The incident — which state officials do not classify as a “breach” as no data was thought to be lost — put millions of citizens’ records at risk. While investigators found no signs that the data had been leaked, state officials triggered their 6-year-old cyberinsurance policy to help in notifying 1.2 million past and present Montana residents and providing a call center to answer questions, said Lynne Pizzini, chief information security officer (CISO) and deputy CIO of Montana.
“We have 1 million residents and we sent 1.2 million letters, so that kind of tells you that we were right at the edge — this is one of the largest incidents we will see,” she said, adding that the state’s cyberinsurance policy was invaluable. “People ask if you need to pay for cyberinsurance, and I think you do, because we all know that it is not if, but when, you have a breach.”

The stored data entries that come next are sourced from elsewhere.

Definition lwt_encap (rta : nlbuf) (len : Z) (segs : string) : option (Z * nlbuf) :=
  '(nest, rta) ← rta_nest rta 1024 RTA_ENCAP;
  '(ret, rta) ← encap_seg6local rta len segs;
  if negb (ret =? 0) then Some (-1, rta)
  else
    '(_, rta) ← rta_nest_end rta nest;
    '(_, rta) ← rta_addattr16 rta 1024 RTA_ENCAP_TYPE LWTUNNEL_ENCAP_SEG6_LOCAL;
    Some (0, rta).

(** struct nlmsghdr (whose length is kept apart) and struct rtmsg *)
Definition req_header (flags dst_len table : Z) : list Z :=
  le 4 28 ++ le 2 RTM_NEWROUTE ++ le 2 flags ++ le 4 0 ++ le 4 0 ++
  [AF_INET6; dst_len; 0; 0; table; RTPROT_BOOT; RT_SCOPE_UNIVERSE; RTN_UNICAST] ++ le 4 0.

(** The bytes handed to the socket: nlmsg_len first. *)
Definition nl_message (n : nlbuf) : list Z := le 4 (nb_len n) ++ drop 4 (take (Z.to_nat (nb_len n)) (nb_mem n)).

Context (if_nametoindex : string -> Z).

(** Return code and the message sent, if any; [talk] is what rtnl_talk
    returns, [stack] the 1024 bytes of the uninitialised [buf]. *)
Definition modify_route (talk : Z) (stack : list Z) (dst_str dev : string) (tid : Z) (segs : string) (new : bool)
    : option (Z * option (list Z)) :=
  let size := 16 + 12 + 1024 in
  let flags := Z.lor NLM_F_REQUEST (if new then Z.lor NLM_F_CREATE NLM_F_EXCL else NLM_F_REPLACE) in
  let mem := req_header flags 0 RT_TABLE_MAIN ++ replicate 1024 0 in
  match inet_pton dst_str with
  | None => Some (-1, None)
  | Some dst =>
      mem ← bwrite mem 17 [128];
      '(_, n) ← addattr_l (NlBuf 28 mem) size RTA_DST dst;
      let idx := if_nametoindex dev in
      if idx =? 0 then Some (-1, None)
      else
        '(_, n) ← addattr32 n size RTA_OIF idx;
        n ← (if tid <? 256 then mem ← bwrite (nb_mem n) 20 [tid]; Some (NlBuf (nb_len n) mem)
             else
               mem ← bwrite (nb_mem n) 20 [RT_TABLE_UNSPEC];
               '(_, n) ← addattr32 (NlBuf (nb_len n) mem) size RTA_TABLE tid; Some n);
        '(ret, rta) ← lwt_encap (NlBuf (RTA_LENGTH 0) stack) 1024 segs;
        if negb (ret =? 0) then Some (-1, None)
        else
          '(_, n) ← (if RTA_LENGTH 0 <? nb_len rta
                     then addraw_l n 1024 (drop 4 (take (Z.to_nat (nb_len rta)) (nb_mem rta))) else Some (0, n));
          Some (if talk <? 0 then -1 else 0, Some (nl_message n))
  end.

Definition add_route (talk : Z) (stack : list Z) (dst_str dev : string) (tid : Z) (segs : string) : option (Z * option (list Z)) :=
  modify_route talk stack dst_str dev tid segs true.
Definition change_route (talk : Z) (stack : list Z) (dst_str dev : string) (tid : Z) (segs : string) : option (Z * option (list Z)) :=
  modify_route talk stack dst_str dev tid segs false.

(** ** The FIB *)

Context (inet_ntop : in6_addr -> string) (cfg : config) (talk : Z) (stack : list Z).

Definition exec_route_add_encap (route segments : string) : option (Z * option (list Z)) :=
  add_route talk stack route (ingress_iface cfg) (localsid cfg) segments.
Definition exec_route_change_encap (route segments : string) : option (Z * option (list Z)) :=
  change_route talk stack route (ingress_iface cfg) (localsid cfg) segments.

Definition add_fib_entry (rt : route) : option (option (list Z)) :=
  '(_, r) ← exec_route_add_encap (inet_ntop (rt_bsid rt)) (rt_segs rt); Some r.
Definition update_fib_entry (rt : route) : option (option (list Z)) :=
  '(_, r) ← exec_route_change_encap (inet_ntop (rt_bsid rt)) (rt_segs rt); Some r.

(** ** Flows *)

Context {J : Jansson} {T : JanssonText J}.

(** What the daemon reads of a [srdb_flow_entry]. *)
Record flowentry := FlowEntry { fe_row : string; fe_router : string; fe_segments : option string; fe_bsid : option string }.

Definition cell_str (e : entry) (f : string) : option string :=
  match e !! offsetof srdb_flow_entry f with Some (CBuf _ s) => Some s | _ => None end.
Definition cell_ptr (e : entry) (f : string) : option (option string) :=
  match e !! offsetof srdb_flow_entry f with Some (CPtr p) => Some p | _ => None end.

Definition flowentry_of (e : entry) : option flowentry :=
  row ← cell_str e "row"; router ← cell_str e "router"; segs ← cell_ptr e "segments"; bsid ← cell_ptr e "bsid";
  Some (FlowEntry row router segs bsid).

(** json_array_foreach *)
Definition array_elems (j : json) : list json := omap (json_array_get j) (seq 0 (json_array_size j)).

(** The first [n] bytes. *)
Fixpoint stake (n : nat) (s : string) : string :=
  match n, s with S n, String a s => String a (stake n s) | _, _ => "" end.

(** snprintf(segs_str + k, SLEN + 1 - k, "%s", s): the buffer holds the first
    [SLEN] bytes; beyond its end the size wraps around and the write is
    outside. *)
Definition buf_print (buf : string) (k : nat) (s : string) : option (string * nat) :=
  if (S SLEN <? k)%nat then None
  else
    let n := (S SLEN - k)%nat in
    Some (if (n =? 0)%nat then buf else (stake k buf ++ stake (n - 1) s)%string, (k + String.length s)%nat).

(** The inner loop over the segments of a list; [buf] is uninitialised
    ([None]) before the first write. *)
Fixpoint print_segs (segs : list json) (buf : option string) (k : nat) : option (option string) :=
  match segs with
  | [] => Some buf
  | s :: segs =>
      s ← json_string_value s;
      let sep := if (length segs =? 0)%nat then "" else "," in
      '(b, k) ← buf_print (default "" buf) k (s ++ sep)%string;
      print_segs segs (Some b) k
  end.

Definition routes := list (in6_addr * route).
Lemma enc_msgs_app ms ms' : enc_msgs (ms ++ ms') = enc_msgs ms ++ enc_msgs ms'.
Proof. apply flat_map_app. Qed.

Lemma enc_msgs_length ms : (16 * length ms <= length (enc_msgs ms))%nat.
Proof. induction ms as [|m ms IH]; [done|]. cbn [enc_msgs flat_map length]. rewrite length_app, enc_msg_length. fold (enc_msgs ms). lia. Qed.

Lemma bread_at pre bs post o n : o = Z.of_nat (length pre) -> n = Z.of_nat (length bs) -> bread (pre ++ bs ++ post) o n = Some bs.
Proof.
  intros -> ->. unfold bread. rewrite (proj2 (Z.leb_le _ _)), (proj2 (Z.leb_le _ _)) by (rewrite ?length_app; lia). cbn [andb].
  by rewrite !Nat2Z.id, drop_app_length, take_app_length.
Qed.

(** A field of [n] bytes behind [k] bytes of a message. *)
Lemma read_field pre a n z b post o : o = Z.of_nat (length pre + length a) -> 0 <= z < 256 ^ Z.of_nat n ->
  (bs ← bread (pre ++ (a ++ le n z ++ b) ++ post) o (Z.of_nat n); Some (of_le bs)) = Some z.
Proof.
  intros -> Hz. replace (pre ++ (a ++ le n z ++ b) ++ post) with ((pre ++ a) ++ le n z ++ (b ++ post)) by (by rewrite <- !(assoc_L (++))).
  rewrite bread_at by (rewrite ?length_app, ?le_length; lia). cbn [mbind option_bind]. by rewrite of_le_le.
Qed.

Definition fits_int (m : nlmsg) : Prop := Z.of_nat (length (enc_msg m)) < 2 ^ 31.

(** The header at the start of a message. *)
Lemma header_fields pre m post : msg_ok m -> fits_int m ->
  let buf := pre ++ enc_msg m ++ post in let h := Z.of_nat (length pre) in
  nlmsg_len buf h = Some (16 + Z.of_nat (length (nm_data m))) /\ nlmsg_type buf h = Some (nm_type m) /\
  nlmsg_seq buf h = Some (nm_seq m) /\ nlmsg_pid buf h = Some (nm_pid m).
Proof.
  intros [H1 H2 H3 H4 H5] Hf buf h. unfold fits_int in Hf. rewrite enc_msg_length in Hf. unfold nlmsg_len, nlmsg_type, nlmsg_seq, nlmsg_pid, read32, read16, buf, h.
  set (d := nm_data m ++ nm_pad m).
  assert (enc_msg m = [] ++ le 4 (16 + Z.of_nat (length (nm_data m))) ++ (le 2 (nm_type m) ++ le 2 (nm_flags m) ++ le 4 (nm_seq m) ++ le 4 (nm_pid m) ++ d)) as E0
    by (unfold enc_msg, nlmsg_header; by rewrite <- !(assoc_L (++))).
  assert (enc_msg m = le 4 (16 + Z.of_nat (length (nm_data m))) ++ le 2 (nm_type m) ++ (le 2 (nm_flags m) ++ le 4 (nm_seq m) ++ le 4 (nm_pid m) ++ d)) as E1 by (by rewrite E0).
  assert (enc_msg m = (le 4 (16 + Z.of_nat (length (nm_data m))) ++ le 2 (nm_type m) ++ le 2 (nm_flags m)) ++ le 4 (nm_seq m) ++ (le 4 (nm_pid m) ++ d)) as E2
    by (rewrite E0; by rewrite <- !(assoc_L (++))).
  assert (enc_msg m = (le 4 (16 + Z.of_nat (length (nm_data m))) ++ le 2 (nm_type m) ++ le 2 (nm_flags m) ++ le 4 (nm_seq m)) ++ le 4 (nm_pid m) ++ d) as E3
    by (rewrite E0; by rewrite <- !(assoc_L (++))).
  split_and!.
  - rewrite E0. apply (read_field pre [] 4); [simpl; lia|lia].
  - rewrite E1. apply (read_field pre _ 2); [rewrite le_length; lia|exact H1].
  - rewrite E2. apply (read_field pre _ 4); [rewrite !length_app, !le_length; lia|exact H3].
  - rewrite E3. apply (read_field pre _ 4); [rewrite !length_app, !le_length; lia|exact H4].
Qed.

(** ** The loops *)

Section loops.
Context (rtnl : rtnl_handle) (seq iovlen : Z) (stale : option Z).

(** What a conversation without answer passes over. *)
Definition skipped (pid : Z) (m : nlmsg) : Prop := not_ours rtnl seq iovlen pid (nm_pid m) (nm_seq m) = true \/ nm_type m <> NLMSG_ERROR.

Lemma enc_msg_size m : msg_ok m -> Z.of_nat (length (enc_msg m)) = NLMSG_ALIGN (16 + Z.of_nat (length (nm_data m))).
Proof.
  intros [_ _ _ _ Hp]. rewrite enc_msg_length. unfold NLMSG_ALIGN in *. rewrite RTA_ALIGN_eq in *.
  replace (16 + Z.of_nat (length (nm_data m)) + 3) with (Z.of_nat (length (nm_data m)) + 3 + 4 * 4) by lia. rewrite Z.div_add by lia. lia.
Qed.

(** One message at the head of what is left. *)
Lemma talk_msgs_head fuel rc i pre m post :
  rc_buf rc = pre ++ enc_msg m ++ post -> msg_ok m -> Z.of_nat (length (rc_buf rc)) < 2 ^ 31 ->
  talk_msgs rtnl seq iovlen false stale (S fuel) rc i (Z.of_nat (length pre)) (Z.of_nat (length (enc_msg m ++ post))) =
    if not_ours rtnl seq iovlen (rc_pid rc) (nm_pid m) (nm_seq m) || negb (nm_type m =? NLMSG_ERROR)
    then talk_msgs rtnl seq iovlen false stale fuel rc i (Z.of_nat (length (pre ++ enc_msg m))) (Z.of_nat (length post))
    else of_option (talk_error seq iovlen false stale (rc_buf rc) (Z.of_nat (length pre)) (Z.of_nat (length (nm_data m))) i).
Proof.
  intros Hb Hm Hs. pose proof (enc_msg_size m Hm) as He. pose proof (RTA_ALIGN_bounds (16 + Z.of_nat (length (nm_data m)))) as Hal. change (RTA_ALIGN (16 + Z.of_nat (length (nm_data m)))) with (NLMSG_ALIGN (16 + Z.of_nat (length (nm_data m)))) in Hal.
  rewrite Hb, !length_app in Hs.
  destruct (header_fields pre m post Hm) as (H1 & H2 & H3 & H4); [unfold fits_int; lia|]. cbn [talk_msgs]. rewrite Hb, H1, H2, H3, H4. cbn [of_option mbind result_bind].
  rewrite length_app. rewrite (proj2 (Z.leb_le _ _)) by (unfold sizeof_nlmsghdr; lia). unfold sizeof_nlmsghdr.
  rewrite (to_int_id (16 + _)) by lia. replace (16 + Z.of_nat (length (nm_data m)) - 16) with (Z.of_nat (length (nm_data m))) by lia. rewrite (to_int_id (Z.of_nat (length (nm_data m)))) by lia.
  rewrite (proj2 (Z.ltb_ge _ _)), (proj2 (Z.ltb_ge _ _)) by lia. cbn [orb]. rewrite <- He. rewrite wrap32_small by lia.
  replace (Z.of_nat (length (enc_msg m) + length post) - Z.of_nat (length (enc_msg m))) with (Z.of_nat (length post)) by lia. rewrite to_int_id by lia.
  replace (Z.of_nat (length pre) + Z.of_nat (length (enc_msg m))) with (Z.of_nat (length (pre ++ enc_msg m))) by (rewrite length_app; lia).
  destruct (not_ours _ _ _ _ _ _); [done|]. cbn [orb]. by destruct (nm_type m =? NLMSG_ERROR).
Qed.

Lemma talk_msgs_skip ms : forall fuel rc i pre post,
  rc_buf rc = pre ++ enc_msgs ms ++ post -> Forall msg_ok ms -> Forall (skipped (rc_pid rc)) ms -> Z.of_nat (length (rc_buf rc)) < 2 ^ 31 ->
  talk_msgs rtnl seq iovlen false stale (length ms + fuel) rc i (Z.of_nat (length pre)) (Z.of_nat (length (enc_msgs ms ++ post))) =
    talk_msgs rtnl seq iovlen false stale fuel rc i (Z.of_nat (length (pre ++ enc_msgs ms))) (Z.of_nat (length post)).
Proof.
  induction ms as [|m ms IH]; intros fuel rc i pre post Hb Hok Hsk Hs; [by rewrite app_nil_r|].
  apply Forall_cons in Hok as [Hm Hok]. apply Forall_cons in Hsk as [Hk Hsk].
  cbn [enc_msgs flat_map length Nat.add] in *. fold (enc_msgs ms) in *. rewrite <- (assoc_L (++)) in Hb |- *. rewrite (talk_msgs_head _ _ _ pre m (enc_msgs ms ++ post) Hb Hm Hs).
  assert (not_ours rtnl seq iovlen (rc_pid rc) (nm_pid m) (nm_seq m) || negb (nm_type m =? NLMSG_ERROR) = true) as ->.
  { destruct Hk as [->|Hne]; [done|]. apply orb_true_iff. right. by apply negb_true_iff, Z.eqb_neq. }
  rewrite (IH fuel rc i (pre ++ enc_msg m) post); [by rewrite <- (assoc_L (++))|by rewrite <- (assoc_L (++))|done|done|done].
Qed.

(** *** What arrives *)

(** A datagram of the kernel, and the interruptions of the two calls that
    receive it. *)
Record arrival := Arrival { ar_peek : list Z; ar_recv : list Z; ar_msgs : list nlmsg }.
Definition ar_dgram (a : arrival) : dgram := Dgram sizeof_sockaddr_nl 0 (enc_msgs (ar_msgs a)).
Definition outcomes (a : arrival) : list recv :=
  map RFail (ar_peek a) ++ RGot (ar_dgram a) :: map RFail (ar_recv a) ++ [RGot (ar_dgram a)].

Definition retried (l : list Z) : Prop := Forall (fun e => e = EINTR \/ e = EAGAIN) l.
Record arrival_ok (a : arrival) : Prop := {
  ao_peek : retried (ar_peek a);
  ao_recv : retried (ar_recv a);
  ao_some : ar_msgs a <> [];
  ao_msgs : Forall msg_ok (ar_msgs a);
  ao_int : Z.of_nat (length (enc_msgs (ar_msgs a))) < 2 ^ 31
}.

Lemma recvmsg_retried l d rs : retried l -> dg_data d <> [] -> __rtnl_recvmsg (map RFail l ++ RGot d :: rs) = Ret (inr d, rs).
Proof.
  intros Hl Hd. induction Hl as [|e l He _ IH]; cbn [map app __rtnl_recvmsg].
  - destruct (Nat.eqb_spec (length (dg_data d)) 0) as [E|]; [|done]. by apply nil_length_inv in E.
  - by destruct He as [-> | ->].
Qed.

Lemma msgs_nonempty a : ar_msgs a <> [] -> enc_msgs (ar_msgs a) <> [].
Proof. intros H E. pose proof (enc_msgs_length (ar_msgs a)) as Hl. rewrite E in Hl. destruct (ar_msgs a); [done|]. simpl in Hl. lia. Qed.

The state has to date put no price tag on the incident, which is still being investigated, but it likely could have cost Montana millions of dollars. Yet, while the insurance coverage for monetary damage is important to protect taxpayers, a more significant value of cyberinsurance is that state and local governments have a partner to work with during an incident, Pizzini said.
“The fact that insurance provides all those things that you need in the time of an incident, and they are automatically in place and you can utilize them, is huge,” she said. “We had forensics capability immediately, and we had counsel. They had a communications plan we could utilize and a call center — all of those things you need in the time of an incident.”
The insurance industry is looking at a tremendous demand for cyberinsurance. Increasing concerns about breaches and cyber-risks drove a 27 percent annual increase in the purchase of cyberinsurance policies, according to insurance broker Marsh. Across the industry, about a quarter of insurance brokers’ clients have purchased some form of cyberinsurance, a significant proportion given that only 35 percent of clients have an information security program in place, according to the Council of Insurance Agents and Brokers.
More than 60 different insurers now have insurance products aimed at offsetting cyber-risk.
Yet government agencies have been among the slowest adopters. While 37 percent of financial services firms and 29 percent of retail companies had a cyberinsurance policy in 2013, only 19 percent of government agencies had insured themselves against breaches, according to a survey conducted by the Ponemon Institute. In 2015, only 20 percent of state CIOs had purchased cyberinsurance, according to a survey conducted by the National Association of State Chief Information Officers.
“If everyone in the private sector is buying cyberinsurance, why is the government not doing the same thing?” asked Jake Olcott, vice president of business development at BitSight Technologies, which rates the security of companies for insurers, among other clients. “As far as I know, there is no governmentwide policy about insurance that government agencies are supposed to buy or take out. … This is an area where the government is behind the private sector.”